The “swirl” sign appears to be pathognomonic for most authors [11] and corresponds to torsion of the mesentery. Contrast injection visualises the verticality, or inversion, of the superior mesenteric vessels, with a vein located above or to the left of the artery [12], although this sign is not consistent. The thickness of this swirling mass would be proportional to the degree of rotation of the volvulus, but it is more accurate to assess the degree of rotation by calculating the number of turns made by the mesenteric vessels [13].
In our patient, the presence of this sign led to the diagnosis of small bowel volvulus. However, this volvulus seems partial and not very important. This would explain the spontaneous resolution of the painful crisis without any surgical intervention.
Doppler ultrasonography is of particular interest in this condition.
In adults, it is often hampered by gas and is not always helpful in the diagnosis, but its sensitivity is 86.5%, its specificity 74.7%, its positive predictive value 42.1% and its negative predictive value 96.3% [14]. In our patient, ultrasound did not find a volvulus, so gastric pathology was sought on upper GI fibroscopy.
In addition to CT and ultrasound, the most accessible imaging modality in our context is the unprepared abdominal X-ray (UXR). It is requested as a first-line examination for occlusive syndrome, which is often present in small bowel volvulus [10]. The PSA may show hydro-aerosic levels of the small bowel in relation to a small bowel obstruction. It may not show any specific signs of volvulus on incomplete common mesentery [10].
This examination was not requested in our patient as the occlusive syndrome was not the primary symptom.
When volvulus is suspected, urgent surgical intervention is required to avoid ischaemic necrosis or perforation of the bowel, but also peritonitis, sepsis and death [15] [16] [17]. An exploratory laparotomy can be performed to confirm the diagnosis and guide decision making [18]. Most authors agree that resection is necessary in cases of necrotic bowel [15] [16] [17] [19] [20] [21]. In the absence of necrosis, if the bowel appears oedematous or congested, simple derotation, with or without fixation of the involved small bowel, can be considered. However, this procedure is associated with recurrence of VAS [21]. Published mortality rates vary, but the consensus is 10% - 35% [15] [16] [19] [21]. Patient-specific factors, such as age, comorbidities and general health, play a role in deciding which treatment option to pursue [19]. In our patient, close monitoring should be instituted.

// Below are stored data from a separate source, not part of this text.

(** * Paradigm SDK: the request-dispatch core of [paradigm_sdk/client.py]

    A shallow embedding of [ClientConfig], [ParadigmClient] and
    [RateLimiter] and the properties of their rate limiting, retry,
    response classification and input validation.

    Python values are modelled as follows.
    - Time ([time.time()], [time.sleep], [asyncio.sleep]) is a rational
      number of seconds; a sleep advances the clock by exactly its argument.
    - A decoded JSON document is a [json] tree; a Python [dict] with string
      keys is an association list with distinct keys, read from the front.
    - A raised exception is the [Raise] case of [result]; the state reached
      when an exception is raised is kept, as in Python.
    - Everything observable that a call does (entering the rate limiter,
      sleeping, issuing an HTTP request) is appended to an event list. *)

From Stdlib Require Import ZArith QArith Qreduction List String Ascii Bool Lia DecimalString.
From Stdlib Require Import Sorted Lqa.
Import ListNotations.
Local Open Scope string_scope.
Local Open Scope list_scope.
Local Open Scope Z_scope.

Set Implicit Arguments.
Set Warnings "-register-all".

(** ** Python values *)

(** The result of [json.loads]: [JNull] is [None], [JArr] a [list],
    [JObj] a [dict]. *)
Inductive json : Type :=
| JNull
| JBool (b : bool)
| JInt (n : Z)
| JFloat (q : Q)
| JStr (s : string)
| JArr (items : list json)
| JObj (fields : list (string * json)).

(** Python truthiness, as used by [not data.get("success", False)]. *)
Definition truthy (v : json) : bool :=
  match v with
  | JNull => false
  | JBool b => b
  | JInt n => negb (n =? 0)
  | JFloat q => negb (Qeq_bool q 0)
  | JStr s => negb (String.eqb s EmptyString)
  | JArr items => match items with [] => false | _ :: _ => true end
  | JObj fields => match fields with [] => false | _ :: _ => true end
  end.

Fixpoint lookup (key : string) (fields : list (string * json)) : option json :=
  match fields with
  | [] => None
  | (k, v) :: rest => if String.eqb k key then Some v else lookup key rest
  end.

(** Why a transport exchange failed before any HTTP status was received. *)
Inductive transport_error : Type :=
| ConnectError (detail : string)
| TimeoutException (detail : string)
| OtherTransportError (detail : string).

(** The exceptions the core raises or lets through.  [exceptions.py] is not
    among the sources, so an SDK exception records the positional arguments
    given at its [raise] site: [ParadigmError msg None] is
    [ParadigmError(msg)], [ParadigmError msg (Some c)] is
    [ParadigmError(msg, c)]. *)
Inductive exn : Type :=
| NetworkError (msg : string)
| RateLimitError (msg : string)
| ParadigmError (msg : json) (code : option json)
| ValidationError (msg : string)
| AttributeError (detail : string)
| IndexError (detail : string)
| TypeError (detail : string)
| TransportError (e : transport_error)
| UnicodeDecodeError (detail : string).

Inductive result (A : Type) : Type :=
| Ok (a : A)
| Raise (e : exn).
Arguments Ok {A} a.
Arguments Raise {A} e.

Definition rbind {A B} (r : result A) (k : A -> result B) : result B :=
  match r with
  | Ok a => k a
  | Raise e => Raise e
  end.

Infix "+s+" := String.append (at level 60, right associativity).

Declare Scope py_scope.
Delimit Scope py_scope with py.
Notation "x <-- c1 ;; c2" := (rbind c1 (fun x => c2))
  (at level 100, c1 at next level, right associativity) : py_scope.
Local Open Scope py_scope.

(** [d.get(key, default)]: only a [dict] has the method. *)
Definition py_get (d : json) (key : string) (default : json) : result json :=
  match d with
  | JObj fields =>
      Ok (match lookup key fields with Some v => v | None => default end)
  | _ => Raise (AttributeError "get")
  end.

(** ** Response Interpreter *)

(** What [response.json()] does: it returns the decoded document, or raises
    [json.JSONDecodeError], or raises something else, as it does with
    [UnicodeDecodeError] on a body that is not valid UTF-8. *)
Inductive decoding : Type :=
| Decoded (data : json)
| JSONDecodeError
| DecodeRaised (e : exn).

(** An [httpx.Response] as [_handle_response] uses it: the status code, the
    body text, and what [response.json()] does. *)
Record Response : Type := mkResponse {
  status_code : Z;
  text : string;
  json_body : decoding
}.

(** The [except] clause names [json.JSONDecodeError] only: any other
    exception of [response.json()] leaves the method as it is. *)
Definition _handle_response (response : Response) : result json :=
  match json_body response with
  | JSONDecodeError =>
      Raise (NetworkError ("Invalid JSON response: " +s+ text response))
  | DecodeRaised e => Raise e
  | Decoded data =>
      if status_code response =? 429 then
        Raise (RateLimitError "Rate limit exceeded")
      else if status_code response >=? 400 then
        err <-- py_get data "error" (JObj []) ;;
        error_msg <-- py_get err "message" (JStr "Unknown error") ;;
        err' <-- py_get data "error" (JObj []) ;;
        error_code <-- py_get err' "code" (JStr "UNKNOWN") ;;
        Raise (ParadigmError error_msg (Some error_code))
      else
        success <-- py_get data "success" (JBool false) ;;
        if negb (truthy success) then
          err <-- py_get data "error" (JObj []) ;;
          error_msg <-- py_get err "message" (JStr "Request failed") ;;
          Raise (ParadigmError error_msg None)
        else
          py_get data "data" (JObj [])
  end.

(** ** Client state and the effects of a call *)

Record ClientConfig : Type := mkClientConfig {
  base_url : string;
  api_key : option string;
  timeout : Q;
  retries : Z;
  network : string;
  rate_limit_requests : Z;
  rate_limit_window : Z
}.

(** [RateLimiter]: [calls] holds the recorded timestamps, oldest first. *)
Record RateLimiter : Type := mkRateLimiter {
  requests : Z;
  window : Z;
  calls : list Q
}.

Definition RateLimiter__init__ (requests window : Z) : RateLimiter :=
  mkRateLimiter requests window [].

(** What [_setup_http_client] passes to [httpx.Client] and
    [httpx.AsyncClient]. *)
Record HttpClient : Type := mkHttpClient {
  client_base_url : string;
  client_headers : list (string * string);
  client_timeout : Q
}.

Record ParadigmClient : Type := mkParadigmClient {
  config : ClientConfig;
  _client : HttpClient;
  _async_client : HttpClient;
  _rate_limiter : RateLimiter
}.

(** The arguments of [request(method=, url=, params=, json=)]. *)
Record Request : Type := mkRequest {
  method : string;
  url : string;
  params : option json;
  json_data : option json
}.

Inductive http_outcome : Type :=
| Failed (e : transport_error)
| Replied (response : Response).

(** The remote side: given a request and the number of requests it has
    already received, how long the exchange takes and how it ends. *)
Definition transport : Type := Request -> nat -> Q * http_outcome.

Inductive event : Type :=
| LimiterEntered (now : Q)
| Slept (secs : Q)
| AsyncSlept (secs : Q)
| Requested (req : Request) (attempt : Z)
| AsyncRequested (req : Request) (attempt : Z).

Record world : Type := mkWorld {
  clock : Q;
  sent : nat;
  self : ParadigmClient
}.

(** A computation reads and updates the world, returns or raises, and
    emits events. *)
Definition M (A : Type) : Type := world -> result A * world * list event.

Definition ret {A} (a : A) : M A := fun w => (Ok a, w, []).

Definition raise {A} (e : exn) : M A := fun w => (Raise e, w, []).

Definition bind {A B} (m : M A) (k : A -> M B) : M B := fun w =>
  match m w with
  | (Ok a, w1, evs1) =>
      match k a w1 with
      | (r, w2, evs2) => (r, w2, evs1 ++ evs2)
      end
  | (Raise e, w1, evs1) => (Raise e, w1, evs1)
  end.

Definition lift {A} (r : result A) : M A := fun w => (r, w, []).

Notation "x <- c1 ;; c2" := (bind c1 (fun x => c2))
  (at level 100, c1 at next level, right associativity) : py_scope.
Notation "c1 ;; c2" := (bind c1 (fun _ => c2))
  (at level 100, right associativity) : py_scope.

Definition emit (e : event) : M unit := fun w => (Ok tt, w, [e]).

Definition time_time : M Q := fun w => (Ok (clock w), w, []).

(** The world after [secs] more seconds. *)
Definition elapse (w : world) (secs : Q) : world :=
  mkWorld (Qred (clock w + secs)) (sent w) (self w).

(** The world after the remote side has received one more request. *)
Definition received (w : world) : world :=
  mkWorld (clock w) (S (sent w)) (self w).

Definition advance (secs : Q) : M unit := fun w => (Ok tt, elapse w secs, []).

Definition time_sleep (secs : Q) : M unit :=
  emit (Slept secs) ;; advance secs.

The course in our patient resolved spontaneously with analgesics and antispasmodics, suggesting that the volvulus was probably partial and without further complications. This type of symptomatology, with intermittent abdominal pain without disturbance of balance, can also be confused with functional bowel disorders among others.
The prognosis of our patient is good, provided that she is closely monitored with immediate management in case of recurrence of the symptomatology. The outcome in case of recurrence depends strongly on the speed of management and the general health.
4. Conclusion
Situs inversus should be diagnosed prenatally or in childhood to avoid misdiagnosis in adults. However, in developing countries, its diagnosis is often incidental. Careful examination of patients should lead to suspicion and confirmation by imaging.